In the absence of the Russian ambassador in Lisbon, the charge d'affaires of the Russian Federation has been summoned to be presented with a formal protest, the Portuguese government said.
"These are barbaric attacks on diplomatic institutions, this is crossing all possible red lines and international rules," foreign ministry spokesman Georgiy Tykhy was quoted as saying by Ukrainian agency Interfax.
The Kyiv National Linguistics University said on its Instagram account that its building had also been hit.
Victoria, a 35-year-old doctor, had come out to look at the charred cars and buildings with blown-out windows at the site of an attack.
"Russians should burn in hell," she said.

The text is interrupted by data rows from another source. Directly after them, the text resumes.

Lemma C7_witness :
  (let st := fresh [Line (js "{'event': 'RESUME'}")] Closed in
   fst (negotiate_capabilities st) = Raise (QMPConnectError None)) /\
  (let st := fresh [Line (js "{'event': 'RESUME'}"); Line (js "{'QMP': {}}");
                    Line (js "{'error': {'class': 'CommandNotFound', 'desc': 'no'}}")]
                   Silent in
   exists st2,
     negotiate_capabilities st = (Raise QMPCapabilitiesError, st2) /\
     sent st2 = [js "{'execute': 'qmp_capabilities'}"] /\
     events st2 = [JDict [(py "event", JStr (py "RESUME"))]] /\
     rx st2 = []).
Proof.
  split.
  - intros st.
    refine (proj1 (C7_handshake_greeting_then_capabilities st
                     [Line (js "{'event': 'RESUME'}")] _) _ _);
      vm_compute; reflexivity.
  - intros st.
    refine (proj2 (proj2 (C7_handshake_greeting_then_capabilities st
                     [Line (js "{'event': 'RESUME'}")] _)
                     (js "{'QMP': {}}") [(py "QMP", JDict [])]
                     [Line (js "{'error': {'class': 'CommandNotFound', 'desc': 'no'}}")]
                     _ _ _) _ _
                  [] (js "{'error': {'class': 'CommandNotFound', 'desc': 'no'}}")
                  [(py "error", JDict [(py "class", JStr (py "CommandNotFound"));
                                       (py "desc", JStr (py "no"))])]
                  [] _ _ _ _);
      vm_compute; reflexivity.
Defined.




(** C9.  The address resolver yields a (host, port) pair exactly when the
    string contains exactly one [:] and the segment after it parses as an
    integer; a string with exactly one [:] whose port segment does not parse
    fails (the [ValueError] of [int] is raised again); every other string,
    with no [:] or with two or more, resolves to itself as a socket path.
    So ["localhost:4444"] gives host ["localhost"] and port 4444,
    ["/tmp/qmp.sock"] gives a path, and ["localhost:notaport"] fails. *)
Theorem C9_get_address_resolves_endpoint :
  (forall (int : pystr -> option Z) arg host port,
      get_address int arg = Ok (HostPort host port) <->
      exists seg, arg = host ++ 58 :: seg /\ ~ In 58 host /\ ~ In 58 seg /\
                  int seg = Some port) /\
  (forall (int : pystr -> option Z) arg,
      count_occ N.eq_dec arg 58 = 1%nat ->
      exists host seg,
        arg = host ++ 58 :: seg /\ ~ In 58 host /\ ~ In 58 seg /\
        get_address int arg = match int seg with
                              | Some port => Ok (HostPort host port)
                              | None => Raise ValueError
                              end) /\
  (forall (int : pystr -> option Z) arg,
      count_occ N.eq_dec arg 58 <> 1%nat -> get_address int arg = Ok (Path arg)) /\
  get_address py_int (py "localhost:4444") = Ok (HostPort (py "localhost") 4444) /\
  get_address py_int (py "/tmp/qmp.sock") = Ok (Path (py "/tmp/qmp.sock")) /\
  get_address py_int (py "localhost:notaport") = Raise ValueError.
Proof.
  split; [|split; [|split; [|repeat split]]].
  - intros int arg host port. split.
    + intros H.
      destruct (Nat.eq_dec (count_occ N.eq_dec arg 58) 1) as [E|E].
      * destruct (one_separator 58 arg E) as (h & t & -> & Hh & Ht).
        rewrite (get_address_host_port int h t Hh Ht) in H.
        destruct (int t) as [p|] eqn:P; [|discriminate].
        inversion H; subst. exists t. auto.
      * rewrite (get_address_path int arg E) in H. discriminate.
    + intros (seg & -> & Hh & Ht & P).
      now rewrite (get_address_host_port int host seg Hh Ht), P.
  - intros int arg E. destruct (one_separator 58 arg E) as (h & t & -> & Hh & Ht).
    exists h, t. repeat split; auto. now apply get_address_host_port.
  - intros int arg E. now apply get_address_path.
Qed.

Lemma C9_witness :
  (exists host seg,
      py "vm:5900" = host ++ 58 :: seg /\ ~ In 58 host /\ ~ In 58 seg /\
      get_address py_int (py "vm:5900") = match py_int seg with
                                          | Some port => Ok (HostPort host port)
                                          | None => Raise ValueError
                                          end) /\
  get_address py_int (py "a:b:c") = Ok (Path (py "a:b:c")).
Proof.
  split.
  - apply (proj1 (proj2 C9_get_address_resolves_endpoint) py_int (py "vm:5900")).
    reflexivity.
  - apply (proj1 (proj2 (proj2 C9_get_address_resolves_endpoint)) py_int (py "a:b:c")).
    vm_compute. discriminate.
Defined.

(** C10.  For every call [cmd(name, args, id)] the message written to the
    wire has the key ['arguments'] exactly when [args] is truthy and the key
    ['id'] exactly when [id] is truthy.  In particular an explicit empty dict
    of arguments is sent as a command without any ['arguments'] key, so the
    message read from the wire is not the object the caller described. *)
Theorem C10_arguments_and_id_sent_iff_truthy
    (st : qmp) (name : pystr) (args id : json) :
  send_ok st = true ->
  let msg := qmp_cmd_of name args id in
  sent (snd (cmd name args id st)) = sent st ++ [Json.dumps (JDict msg)] /\
  (wf_str name = true -> wf args = true -> wf id = true ->
   Json.loads (Json.dumps (JDict msg)) = Some (JDict msg)) /\
  has_key (py "execute") msg = true /\
  has_key (py "arguments") msg = truthy args /\
  has_key (py "id") msg = truthy id /\
  (args = JDict [] -> id = JNull ->
   msg = [(py "execute", JStr name)] /\
   msg <> [(py "execute", JStr name); (py "arguments", JDict [])]).
Proof.
  intros S msg. split; [|split; [|split; [|split; [|split]]]].
  - unfold cmd. now apply cmd_obj_writes.
  - intros Wn Wa Wi. apply JsonFacts.loads_dumps. unfold msg.
    rewrite qmp_cmd_of_cases. unfold wf; fold wf. apply andb_true_iff. split.
    + destruct (truthy args), (truthy id); reflexivity.
    + destruct (truthy args), (truthy id); cbn [app forallb fst snd];
        rewrite ?Wa, ?Wi; cbn [wf]; rewrite Wn; reflexivity.
  - unfold msg. rewrite qmp_cmd_of_cases. reflexivity.
  - unfold msg. rewrite qmp_cmd_of_cases.
    destruct (truthy args), (truthy id); reflexivity.
  - unfold msg. rewrite qmp_cmd_of_cases.
    destruct (truthy args), (truthy id); reflexivity.
  - intros -> ->. unfold msg. split; [reflexivity|]. discriminate.
Qed.

Lemma C10_witness :
  let st := fresh [Line (js "{'return': {}}")] Silent in
  sent (snd (cmd (py "stop") (JDict []) JNull st)) = [js "{'execute': 'stop'}"] /\
  has_key (py "arguments") (qmp_cmd_of (py "stop") (JDict []) JNull) = false /\
  has_key (py "id") (qmp_cmd_of (py "stop") (JDict []) JNull) = false.
Proof.
  intros st.
  destruct (C10_arguments_and_id_sent_iff_truthy st (py "stop") (JDict []) JNull
              eq_refl) as (H1 & _ & _ & H2 & H3 & _).
  split; [exact H1|]. split; [exact H2|exact H3].
Defined.

(** * Further properties of the module *)

Module QmpMore.

(** ** What a read does, whatever the peer sends *)

(** Induction on the input still to come: a read is one turn followed, when
    the turn goes round again, by a read of a shorter input. *)
Lemma json_read_induction (only_event : bool) (P : qmp -> result json * qmp -> Prop) :
  (forall st,
      (forall st1, (List.length (rx st1) < List.length (rx st))%nat ->
                   P st1 (json_read only_event st1)) ->
      P st (json_read_turn only_event (json_read only_event) st)) ->
  forall st, P st (json_read only_event st).
Proof.
  intros H st. remember (List.length (rx st)) as n eqn:E.
  revert st E. induction n as [n IH] using lt_wf_ind. intros st E.
  rewrite json_read_eq. apply H. intros st1 L. apply (IH (List.length (rx st1))); lia.
Qed.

Air Force spokesman Yuriy Ignat said Ukraine Patriot air-defence systems had been deployed to shoot down the missiles.
- More strikes -
Moscow claimed responsibility for the overnight attack on Ukraine, carried out a day after Russian leader Vladimir Putin threatened to strike Kyiv.
"You know that such strikes on Russian territory have been carried out, and you know that the president has said that every time there will be a response," said Kremlin spokesman Dmitry Peskov.
The Russian defence ministry announced "a combined strike with long-range precision weapons" in response to Ukraine's earlier attack.
The ministry said it had targeted an office of the SBU security service and a defence industry site. "All the targets have been struck," it added.
- 'Dumbass' -
Putin, at a press conference Thursday, had suggested a "high-tech duel" over Kyiv to test his claims that Russia's new hypersonic ballistic missile, dubbed Oreshnik, is impervious to air defences.
"Let them set some target to be hit, let's say in Kyiv," he said.
"They will concentrate there all their air defences. And we will launch an Oreshnik strike there and see what happens."
Zelensky hit back, saying: "People are dying and he thinks it's 'interesting'... Dumbass."
Russian attacks also killed two people in Ukraine's southern city of Kherson Friday.
"Today Kherson woke up from numerous strikes of the Russian army. The occupants have created hell in the city," governor Oleksandr Prokudin said.
Prokudin also said shelling had cut power to 60,000 homes in the region, under daily strikes since Ukraine liberated the city in November 2022.
Russian forces have been pushed back to the other side of the Dnipro river, but the city of Kherson is within range of Russian artillery.
A Russian sabotage group tried but failed to cross the Dnipro during the shelling, spokesman for the Southern Defence Forces Vladyslav Voloshyn told state-run Suspilne media.